====== Exercise data
(** ** The three keys of a usage *)

Definition derive_usage_keys (e : EncryptionType) (base : bytes) (usage : Z)
    : result Error DerivedKeys :=
  let constant := KeyUsage.derivation_constant usage in
  if EType.is_rfc8009 e then
    let? kc := kdf_hmac_sha2 e base (constant x99) None (bits_u32 (EType.mac_key_len e)) in
    let? ke := kdf_hmac_sha2 e base (constant xaa) None (bits_u32 (EType.key_len e)) in
    let? ki := kdf_hmac_sha2 e base (constant x55) None (bits_u32 (EType.mac_key_len e)) in
    Ok {| kc := kc; ke := ke; ki := ki |}
  else if EType.is_camellia e then
    let? kc := dk_camellia base (constant x99) in
    let? ke := dk_camellia base (constant xaa) in
    let? ki := dk_camellia base (constant x55) in
    Ok {| kc := kc; ke := ke; ki := ki |}
  else if decide (e = Des3CbcSha1) then
    let? kc := dk_des3 base (constant x99) in
    let? ke := dk_des3 base (constant xaa) in
    let? ki := dk_des3 base (constant x55) in
    Ok {| kc := kc; ke := ke; ki := ki |}
  else
    let? kc := dk_rfc3961 base (constant x99) in
    let? ke := dk_rfc3961 base (constant xaa) in
    let? ki := dk_rfc3961 base (constant x55) in
    Ok {| kc := kc; ke := ke; ki := ki |}.

(** ** Proofs *)

(** RFC 3961's DR: [K1 = E(Key, n-fold(Constant)), K2 = E(Key, K1), ...]. *)
Fixpoint dr_stream {c} (ks : KeySched c) (n : nat) (block : bytes) : bytes :=
  match n with
  | O => []
  | S n => encrypt_block ks block ++ dr_stream ks n (encrypt_block ks block)
  end.

Context {Laws : PrimitiveLaws}.

Lemma encrypt_one_keyed key :
  length key = 16%nat \/ length key = 32%nat ->
  exists c (ks : KeySched c), bc_block_size c = Cts.BLOCK /\
    Cts.keyed c key = Ok ks /\ forall b, Cts.encrypt_one key b = Ok (encrypt_block ks b).
Proof.
  intros [Hk|Hk]; [destruct (Cts.keyed_ok Aes128 key Hk) as [ks Hks]; exists Aes128, ks
                  |destruct (Cts.keyed_ok Aes256 key Hk) as [ks Hks]; exists Aes256, ks];
    (split_and!; [done|done|]; intros b; unfold Cts.encrypt_one; rewrite Hk, Hks; done).
Qed.
Lemma prf_plus_loop_ok key seed len :
  prf_usable key -> forall fuel j out,
  length out = Nat.min (j * prf_len (Key.etype key)) len -> (len <= length out + fuel)%nat ->
  plus_octets key seed out ->
  exists out', prf_plus_loop fuel key seed len (Z.min (Z.of_nat j + 1) 255) out = Ok out' /\
    length out' = len /\ plus_octets key seed out'.
Proof.
  intros Hu. set (B := prf_len (Key.etype key)).
  assert (1 <= B)%nat as HB by (subst B; destruct (Key.etype key); cbn; lia).
  induction fuel as [|f IH]; intros j out Hl Hf Hp.
  { exists out. split_and!; [done|lia|done]. }
  cbn [prf_plus_loop]. destruct (Nat.ltb_spec (length out) len) as [Hlt|Hge].
  2: { exists out. split_and!; [done|lia|done]. }
  destruct (prf_ok key (z8 (Z.min (Z.of_nat j + 1) 255) :: seed) Hu) as (b & Hb & Hlb).
  fold B in Hlb. rewrite Hb, Hlb.
  assert (sat_succ 255 (Z.min (Z.of_nat j + 1) 255) = Z.min (Z.of_nat (S j) + 1) 255) as ->
    by (unfold sat_succ; lia).
  rewrite (proj2 (Z.eqb_neq _ 0)) by lia.
  apply IH.
  - rewrite length_app, length_take. lia.
  - rewrite length_app, length_take. lia.
  - intros k x Hk. apply lookup_app_Some in Hk as [Hk|[Hge Hk]]; [by apply Hp|].
    apply lookup_take_Some in Hk as [Hk Hlt']. pose proof (lookup_lt_Some _ _ _ Hk) as Hkb.
    fold B. assert (k = B * j + (k - length out))%nat as Hkk by lia.
    assert (k / B = j)%nat as Hq.
    { rewrite Hkk. symmetry. apply (Nat.div_unique _ B j (k - length out)); lia. }
    assert (k mod B = k - length out)%nat as Hr.
    { symmetry. apply (Nat.mod_unique k B j (k - length out)); lia. }
    rewrite Hq, Hr. exists b. split; done.
Qed.

Lemma prf_plus_spec key seed len :
  prf_usable key -> len <> 0%nat ->
  exists out, prf_plus key seed len = Ok out /\ length out = len /\ plus_octets key seed out.
Proof.
  intros Hu Hl. unfold prf_plus. rewrite (proj2 (Nat.eqb_neq _ _)) by done.
  destruct (prf_plus_loop_ok key seed len Hu (S len) 0 []) as (out & Ho & Hlo & Hp);
    [cbn; lia|cbn; lia|by intros k x Hk|].
  change (Z.min (Z.of_nat 0 + 1) 255) with 1 in Ho. rewrite Ho, Hlo, Nat.ltb_irrefl. by exists out.
Qed.

Lemma from_random_ok e r :
  length r = EType.keybytes e ->
  exists key, from_random e r = Ok key /\ Key.wf key /\ Key.etype key = e /\
    Key.as_bytes key = if decide (e = Des3CbcSha1) then des3_random_to_key r else r.
Proof.
  intros Hr. unfold from_random. rewrite Hr, Nat.eqb_refl. cbn [negb].
  destruct (decide (e = Des3CbcSha1)) as [->|Hne].
  - rewrite decide_False by (intros H; by apply H).
    rewrite Key.from_bytes_ok by (by apply length_des3_random_to_key).
    eexists. split; [reflexivity|]. split; [by apply length_des3_random_to_key|done].
  - rewrite decide_True by done.
    assert (length r = EType.key_len e) as Hk by (rewrite Hr; by destruct e).
    rewrite Key.from_bytes_ok by done. eexists. split; [reflexivity|]. by split.
Qed.

Lemma keybytes_pos e : EType.keybytes e <> 0%nat.
Proof. by destruct e. Qed.

Lemma hash_loop_ok d ctr max suffix n :
  0 < max -> forall fuel i buf, 0 <= i -> (n <= length buf + fuel)%nat ->
  (n <= length (hash_loop fuel d ctr max suffix n i buf))%nat.
Proof.
  intros Hm. induction fuel as [|f IH]; intros i buf Hi Hf; [cbn; lia|].
  cbn [hash_loop]. destruct (Nat.ltb_spec (length buf) n); [|done].
  unfold sat_succ. rewrite (proj2 (Z.eqb_neq _ 0)) by lia.
  apply IH; [lia|]. rewrite length_app, length_digest. destruct d; cbn; lia.
Qed.

(** PRF+ always returns the requested number of octets, and octet [k] is octet
    [k mod B] of the PRF (of output length [B]) of block number [k / B + 1] and
    the seed, the number saturating at 255. *)
Theorem prf_plus_octets key seed len :
  prf_usable key -> len <> 0%nat ->
  exists out, prf_plus key seed len = Ok out /\ length out = len /\ plus_octets key seed out.
Proof. apply prf_plus_spec. Qed.

(** past 255 blocks PRF+ does not fail: the counter saturates, the guard
    [if i == 0] never fires, and every later block repeats block 255. *)
Theorem prf_plus_repeats key seed len out :
  prf_usable key -> prf_plus key seed len = Ok out ->
  let B := prf_len (Key.etype key) in
  forall n r, (r < B)%nat -> (254 <= n)%nat -> (n * B + r < len)%nat ->
  out !! (n * B + r)%nat = out !! (254 * B + r)%nat.
Proof.
  intros Hu Ho B n r Hr Hn Hlt. assert (len <> 0%nat) as Hl by lia.
  destruct (prf_plus_spec key seed len Hu Hl) as (out' & Ho' & Hlo & Hp).
  assert (out' = out) as -> by congruence.
  assert (forall m, (254 <= m)%nat -> (m * B + r < len)%nat ->
    exists b, prf key (z8 255 :: seed) = Ok b /\ out !! (m * B + r)%nat = b !! r) as Hm.
  { intros m H254 Hm. destruct (lookup_lt_is_Some_2 out (m * B + r)) as [x Hx]; [lia|].
    destruct (Hp _ _ Hx) as (b & Hb & Hbx). fold B in Hb, Hbx.
    rewrite Nat.div_add_l, Nat.div_small, Nat.add_0_r in Hb by lia.
    rewrite Nat.add_comm, Nat.Div0.mod_add, Nat.mod_small in Hbx by lia.
    rewrite Z.min_r in Hb by lia. exists b. split; [done|congruence]. }
  destruct (Hm n) as (b & Hb & ->); [lia|lia|].
  destruct (Hm 254%nat) as (b' & Hb' & ->); [lia|nia|]. congruence.
Qed.

(** KRB-FX-CF2 combines any two usable keys into a well-formed key of the
    first one's enctype: random-to-key of the exclusive or of the two PRF+
    streams. *)
Theorem krb_fx_cf2_ok k1 k2 pepper1 pepper2 :
  prf_usable k1 -> prf_usable k2 ->
  exists a b key, krb_fx_cf2 k1 k2 pepper1 pepper2 = Ok key /\
    prf_plus k1 pepper1 (EType.keybytes (Key.etype k1)) = Ok a /\
    prf_plus k2 pepper2 (EType.keybytes (Key.etype k1)) = Ok b /\
    Key.wf key /\ Key.etype key = Key.etype k1 /\
    Key.as_bytes key = if decide (Key.etype k1 = Des3CbcSha1)
                       then des3_random_to_key (xor_bytes a b) else xor_bytes a b.
Proof.
  intros H1 H2. pose proof (keybytes_pos (Key.etype k1)) as Hn.
  destruct (prf_plus_spec k1 pepper1 _ H1 Hn) as (a & Ha & Hla & _).
  destruct (prf_plus_spec k2 pepper2 _ H2 Hn) as (b & Hb & Hlb & _).
  destruct (from_random_ok (Key.etype k1) (xor_bytes a b)) as (key & Hk & Hw);
    [rewrite length_xor_bytes; lia|].
  exists a, b, key. unfold krb_fx_cf2. rewrite Ha, Hb.
  split; [exact Hk|]. split; [done|]. split; [done|]. exact Hw.
Qed.

(** the two PKINIT derivations always produce a well-formed key of the
    requested enctype. *)
Theorem pkinit_keys_ok e x shared other_info :
  (exists key, octetstring2key e x = Ok key /\ Key.wf key /\ Key.etype key = e) /\
  (exists key, pkinit_kdf_agile e shared other_info = Ok key /\ Key.wf key /\ Key.etype key = e).
Proof.
  unfold octetstring2key, pkinit_kdf_agile. split.
  - match goal with |- context [from_random e (take ?n ?b)] =>
      pose proof (hash_loop_ok Sha1 (fun i => [z8 i]) 255 x n ltac:(lia) (S n) 0 [] ltac:(lia) ltac:(cbn; lia));
      destruct (from_random_ok e (take n b)) as (key & Hk & Hw & He & _); [rewrite length_take; lia|] end.
    by exists key.
  - match goal with |- context [from_random e (take ?n ?b)] =>
      pose proof (hash_loop_ok Sha256 (to_be_bytes 4) U32_MAX (shared ++ other_info) n
        ltac:(unfold U32_MAX; lia) (S n) 1 [] ltac:(lia) ltac:(cbn; lia));
      destruct (from_random_ok e (take n b)) as (key & Hk & Hw & He & _); [rewrite length_take; lia|] end.
    by exists key.
Qed.

End Prf.

(** *** Witnesses *)

Definition sample_key : Key.ProtocolKey := Key.mk Aes128CtsHmacSha196 (replicate 16 x10).

Lemma prf_plus_octets_witness :
  exists out, @prf_plus ToyPrimitives sample_key [x73] 40 = Ok out /\ length out = 40%nat.
Proof.
  destruct (@prf_plus_octets ToyPrimitives toy_laws sample_key [x73] 40) as (out & Ho & Hl & _);
    [split; [reflexivity|discriminate]|discriminate|].
  exists out. by split.
Defined.

Lemma prf_plus_repeats_witness :
  exists out, @prf_plus ToyPrimitives sample_key [x73] 4112 = Ok out /\
    out !! 4080%nat = out !! 4064%nat.
Proof.
  eexists. split; [vm_compute; reflexivity|].
  refine (@prf_plus_repeats ToyPrimitives toy_laws sample_key [x73] 4112 _ _ _ 255 0 _ _ _);
    [split; [reflexivity|discriminate]|vm_compute; reflexivity|cbn; lia|lia|cbn; lia].
Defined.

Lemma krb_fx_cf2_ok_witness :
  exists key, @krb_fx_cf2 ToyPrimitives sample_key sample_key [x61] [x62] = Ok key /\ Key.wf key.
Proof.
  destruct (@krb_fx_cf2_ok ToyPrimitives toy_laws sample_key sample_key [x61] [x62])
    as (_ & _ & key & Hk & _ & _ & Hw & _); [split; [reflexivity|discriminate]..|].
  exists key. by split.
Defined.

Lemma pkinit_keys_ok_witness :
  exists key, @octetstring2key ToyPrimitives Des3CbcSha1 [x01] = Ok key /\ Key.wf key.
Proof.
  destruct (@pkinit_keys_ok ToyPrimitives toy_laws Des3CbcSha1 [x01] [] []) as [(key & Hk & Hw & _) _].
  exists key. by split.
Defined.

End Prf.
============
What this task involves :: Examine the listing above and state the number of lines that contain the word "fuel", with no further remarks.

Solution :: 7